Archive for baseball

Opinions confirmed

Posted in Current Events with tags , , , , , , , on March 10, 2012 by cwgala

GRIN #432

Take a look at this.

Lord in heaven. “What IS that?” you ask. It’s meatloaf. And, as I’ve always known, it does in fact suck. Fortunately, I didn’t actually make this. That would have run counter to my raw meat aversion. Instead, I purchased it–for the hub–from a place I quite like. And to see if I was missing anything. I am not. The flavoring was good and it smelled great. Here’s the problem. It looks–and tastes–like cat food. There’s just no way around it.
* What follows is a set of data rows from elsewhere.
Lemma assign_render d vs1 vs2 fs :
  def_wf d → Forall (λ kv, is_keyword d (fst kv) = true) vs2 →
  NoDup (map fst (vs1 ++ vs2)) →
  assign d (map render_value vs2) vs1 fs = (vs1 ++ vs2, fs).
Proof.
  intros Hd Hk. revert vs1. induction Hk as [|[k v] vs2 Hkv Hk IH]; intros vs1 Hnd.
  - by rewrite app_nil_r.
  - cbn [map assign]. cbn [fst] in Hkv. rewrite (key_value_render d k v Hd Hkv).
    assert (Hn : has_key k vs1 = false).
    { apply has_key_false. intros Hin%list_elem_of_In.
      rewrite map_app in Hnd. apply NoDup_app in Hnd as (_ & Hd' & _).
      apply (Hd' k Hin). by left. }
    rewrite Hn. rewrite IH; rewrite <-app_assoc; done.
Qed.

Lemma parse_arguments_render d values fs :
  def_wf d → gathered d values [] → NoDup fs →
  Forall (λ f, is_flag d f = true) fs →
  parse_arguments d (map render_value values ++ fs) = (values, fs).
Proof.
  intros Hd [H1 H2 _ _ _] Hnd Hf. unfold parse_arguments.
  rewrite cut_trailing_flags_render; [|by apply Forall_map, Forall_forall;
    intros; apply render_value_not_flag | done].
  rewrite (assign_render d [] values [] Hd H2 H1). cbn [app].
  by rewrite (foldl_add_flag_nodup [] fs Hnd).
Qed.

(** ** The round trip *)

(** C1. On a well-formed catalog, every Command the parser produces from a
    line is produced again, with no error location, from the line the
    renderer writes for it: same definition (hence same name), same values
    in the same order, same active flags. In particular parsing the rendering
    of a parsed line gives the parse of that line. *)
Theorem parse_render_round_trip (catalog : list CommandDef) (text : string)
    (strict : bool) (c : Command) (loc : option nat)
    (Hcat : catalog_wf catalog)
    (Hparse : parse_text_to_command catalog text strict = (Some c, loc)) :
  parse_text_to_command catalog (to_plain_text c) strict = (Some c, None) ∧
  parse_text_to_command catalog (to_plain_text c) strict =
    parse_text_to_command catalog text strict.
Proof.
  assert (Hloc : loc = None ∧
            parse_text_to_command catalog (to_plain_text c) strict = (Some c, None)).
  2:{ destruct Hloc as [-> H]. split; [done | by rewrite H, Hparse]. }
  unfold parse_text_to_command in Hparse.
  destruct (split_line 0 text) as [|name args] eqn:Hs; [done|].
  destruct (determine_command_type catalog name) as [d|] eqn:Hd.
  - apply find_some in Hd as [Hin _]. destruct (Hcat d Hin) as [Hwf Hfind].
    pose proof (parse_arguments_spec d args Hwf (split_line_args _ _ _ Hs))
      as (Hg & Hnd & Hfl & Hr).
    destruct (parse_arguments d args) as [values fs]. cbn [fst snd] in *.
    destruct (first_missing 0 (keywords d) values) eqn:Hm; [done|].
    injection Hparse as <- <-. split; [done|].
    unfold parse_text_to_command. cbn [to_plain_text].
    rewrite split_line_concat; [|done|].
    2:{ apply rendered_wf; try done. by destruct Hg. }
    rewrite Hfind, parse_arguments_render by done. by rewrite Hm.
  - destruct strict; [done|]. destruct (starts_with_hash text) eqn:Hh; [|done].
    injection Hparse as <- <-. split; [done|].
    unfold parse_text_to_command. cbn [to_plain_text]. by rewrite Hs, Hd, Hh.
Qed.

Lemma demo_catalog_wf : catalog_wf demo_catalog.
Proof.
  intros d [<-|[<-|[]]]; (split; [repeat split; repeat constructor | reflexivity]).
Qed.

(** C1 at a line of the demo catalog, with an alias, a braced text holding a
    semicolon and a trailing flag. *)
Lemma parse_render_round_trip_witness :
  parse_text_to_command demo_catalog
    (to_plain_text (Cmd speak [("Speaker", "Eirika"); ("Text", "Hello {e:x;y}")]
                      ["hold"])) true
  = (Some (Cmd speak [("Speaker", "Eirika"); ("Text", "Hello {e:x;y}")] ["hold"]),
     None).
Proof.
  apply (parse_render_round_trip demo_catalog "s;Eirika;Hello {e:x;y};hold" true
           _ None demo_catalog_wf).
  reflexivity.
Defined.

End EventCommands.

(* ===================================================================== *)
(** * app/editor/event_editor/event_properties.py                         *)
(* ===================================================================== *)

Module EventEditor.
Import Py.

Local Open Scope nat_scope.

(** What [validate_tokens] hands to the highlighter: ['all'], or the
    indices of the broken tokens. *)
Inductive Broken : Type :=
| All
| Args (indices : list nat).

Section ValidateTokens.
(** The services of app.events the method calls; each may raise. *)
Context {Command : Type}.
Variable keywords : Command → list string.
Variable parse_text_to_command : string → bool → Res (option Command * option nat).
Variable parse : Command → Res (list (string * string) * list string).
Variable get_validator_from_keyword : Command → string → Res string.
Variable get_index_from_keyword : Command → string → Res nat.
(* event_validators.validate, with the level, DB and RESOURCES at hand *)
Variable validate : string → string → Res (option string).

(** [keyword not in parameters] *)
Definition missing (parameters : list (string * string)) (keyword : string) : bool :=
  negb (existsb (λ kv, String.eqb (fst kv) keyword) parameters).

(** The loop over [parameters.items()] that collects the broken arguments. *)
Fixpoint broken_args (command : Command) (parameters : list (string * string))
    : Res (list nat) :=
  match parameters with
  | [] => Ok []
  | (keyword, value) :: rest =>
    match get_validator_from_keyword command keyword with
    | Raise e => Raise e
    | Ok validator =>
      match validate validator value with
      | Raise e => Raise e
      | Ok text =>
        match text with
        | None =>
          match get_index_from_keyword command keyword with
          | Raise e => Raise e
          | Ok i =>
            match broken_args command rest with
            | Ok broken => Ok (i + 1 :: broken)
            | Raise e => Raise e
            end
          end
        | Some _ => broken_args command rest
        end
      end
    end
  end.

(** [EventSyntaxRuleHighlighter.validate_tokens]; any exception ends in
    ['all']. *)
Definition validate_tokens (line : string) : Broken :=
  match parse_text_to_command line true with
  | Raise _ => All
  | Ok (Some command, _) =>
    match parse command with
    | Raise _ => All
    | Ok (parameters, flags) =>
      if existsb (missing parameters) (keywords command) then All
      else
        match broken_args command parameters with
        | Ok broken => Args broken
        | Raise _ => All
        end
    end
  | Ok (None, Some (S n)) => Args [S n + 1]   (* the first idx that is broken *)
  | Ok (None, _) => Args [0]                  (* First arg is broken *)
  end.

(** The answers that do not depend on a validator. A command that comes
    back without one of its required keywords gets ['all']. A single index is
    reported when the parser gives no command: its error location plus one
    when that location is not zero, and zero otherwise. *)
Lemma validate_tokens_without_validation (line : string) :
  (∀ command error_loc parameters flags keyword,
     parse_text_to_command line true = Ok (Some command, error_loc) →
     parse command = Ok (parameters, flags) →
     In keyword (keywords command) → missing parameters keyword = true →
     validate_tokens line = All) ∧
  (∀ error_loc,
     parse_text_to_command line true = Ok (None, Some error_loc) →
     validate_tokens line = Args [if Nat.eqb error_loc 0 then 0 else error_loc + 1]) ∧
  (parse_text_to_command line true = Ok (None, None) →
   validate_tokens line = Args [0]).
Proof.
  unfold validate_tokens. split; [|split].
  - intros command error_loc parameters flags keyword -> -> Hin Hmiss.
    assert (He : existsb (missing parameters) (keywords command) = true).
    { apply existsb_exists. by exists keyword. }
    by rewrite He.
  - intros error_loc ->. by destruct error_loc.
  - by intros ->.
Qed.
End ValidateTokens.

(** ** The parser of the command grammar *)

(** [event_commands.parse_text_to_command], which answers without raising. *)
Definition grammar_parse (catalog : list EventCommands.CommandDef)
    (line : string) (strict : bool)
    : Res (option EventCommands.Command * option nat) :=
  Ok (EventCommands.parse_text_to_command catalog line strict).

Definition command_keywords (c : EventCommands.Command) : list string :=
  match c with
  | EventCommands.Cmd d _ _ => EventCommands.keywords d
  | EventCommands.Comment _ => []
  end.

Definition command_parse (c : EventCommands.Command)
    : Res (list (string * string) * list string) :=
  match c with
  | EventCommands.Cmd _ values fs => Ok (values, fs)
  | EventCommands.Comment text => Ok ([], [])
  end.

Definition command_validator (c : EventCommands.Command) (keyword : string)
    : Res string :=
  match c with
  | EventCommands.Cmd d _ _ =>
    match EventCommands.get_validator_from_keyword d keyword with
    | Some v => Ok v
    | None => Raise KeyError
    end
  | EventCommands.Comment _ => Raise KeyError
  end.

Definition command_index (c : EventCommands.Command) (keyword : string) : Res nat :=
  match c with
  | EventCommands.Cmd d _ _ =>
    match EventCommands.get_index_from_keyword d keyword with
    | Some i => Ok i
    | None => Raise KeyError
    end
  | EventCommands.Comment _ => Raise KeyError
  end.

(** The error location of a missing required keyword: the index of the
    first required keyword without a value, all the keywords before it
    having one. *)
Lemma first_missing_spec i required values :
  match EventCommands.first_missing i required values with
  | Some n =>
    ∃ j k, n = i + j ∧ required !! j = Some k ∧
           EventCommands.has_key k values = false ∧
           ∀ j' k', j' < j → required !! j' = Some k' →
                    EventCommands.has_key k' values = true
  | None => ∀ k, In k required → EventCommands.has_key k values = true
  end.
Proof.
  revert i. induction required as [|k required IH]; intros i; [by intros k []|].
  cbn [EventCommands.first_missing].
  destruct (EventCommands.has_key k values) eqn:Hk.
  - specialize (IH (S i)). destruct (EventCommands.first_missing _ _ _) as [n|].
    + destruct IH as (j & k0 & -> & Hj & Hk0 & Hbefore).
      exists (S j), k0. split; [lia|]. split; [done|]. split; [done|].
      intros [|j'] k' Hlt; cbn.
      * by intros [= <-].
      * apply Hbefore. lia.
    + intros k0 [<-|Hk0]; [done | by apply IH].
  - exists 0, k. split; [lia|]. split; [done|]. split; [done|]. intros j' k' Hlt. lia.
Qed.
The texture is the problem. And with exhibit A, above, the problem is compounded. This is actually a stuffed meatloaf–a freaky ill-begotten spawn of my other ack-attack food, turducken. Why would you take good ham, good cheese and pollute it inside a loaf of meat? I’m still a little nauseous thinking about this.

Here it is on a plate: even less appetizing if that’s possible.

SECOND CONFIRMED OPINION: Baseballs/softballs hurt like hell when you catch them.

I learned this a long time ago. I’m not exactly a girly girl (okay, really, I am) but I do have an aversion to pain, in addition to raw meat. In sixth grade, I played one season of softball (ironically for The Cary News) and as a result of my ball-avoidance problem, the coach put me where the ball never goes (it’s either right or left field, I can never remember).

Anyway, it was a good bet. The ball only came to me once that season. Everyone was cheering for me to catch it, but I just stepped out of the way and let it drop to the ground. But instead of hitting the ground, it hit my thigh, and I cried like a baby. Not my finest moment.

ANYWAY, Tyler has baseball tryouts tomorrow and since the time hasn’t changed yet it would be dark before Jerry got home to throw him a few practice pitches. So I filled in. It was just as I remembered. You put a little heat behind that ball, even from an eight-year-old, and damn it hurts!

Me: Just roll it to me. Quit throwing it!

Tyler: Mom, just catch it!

Me: No!! It hurts!

Tyler: Quit jumping out of the way! You’re not even trying!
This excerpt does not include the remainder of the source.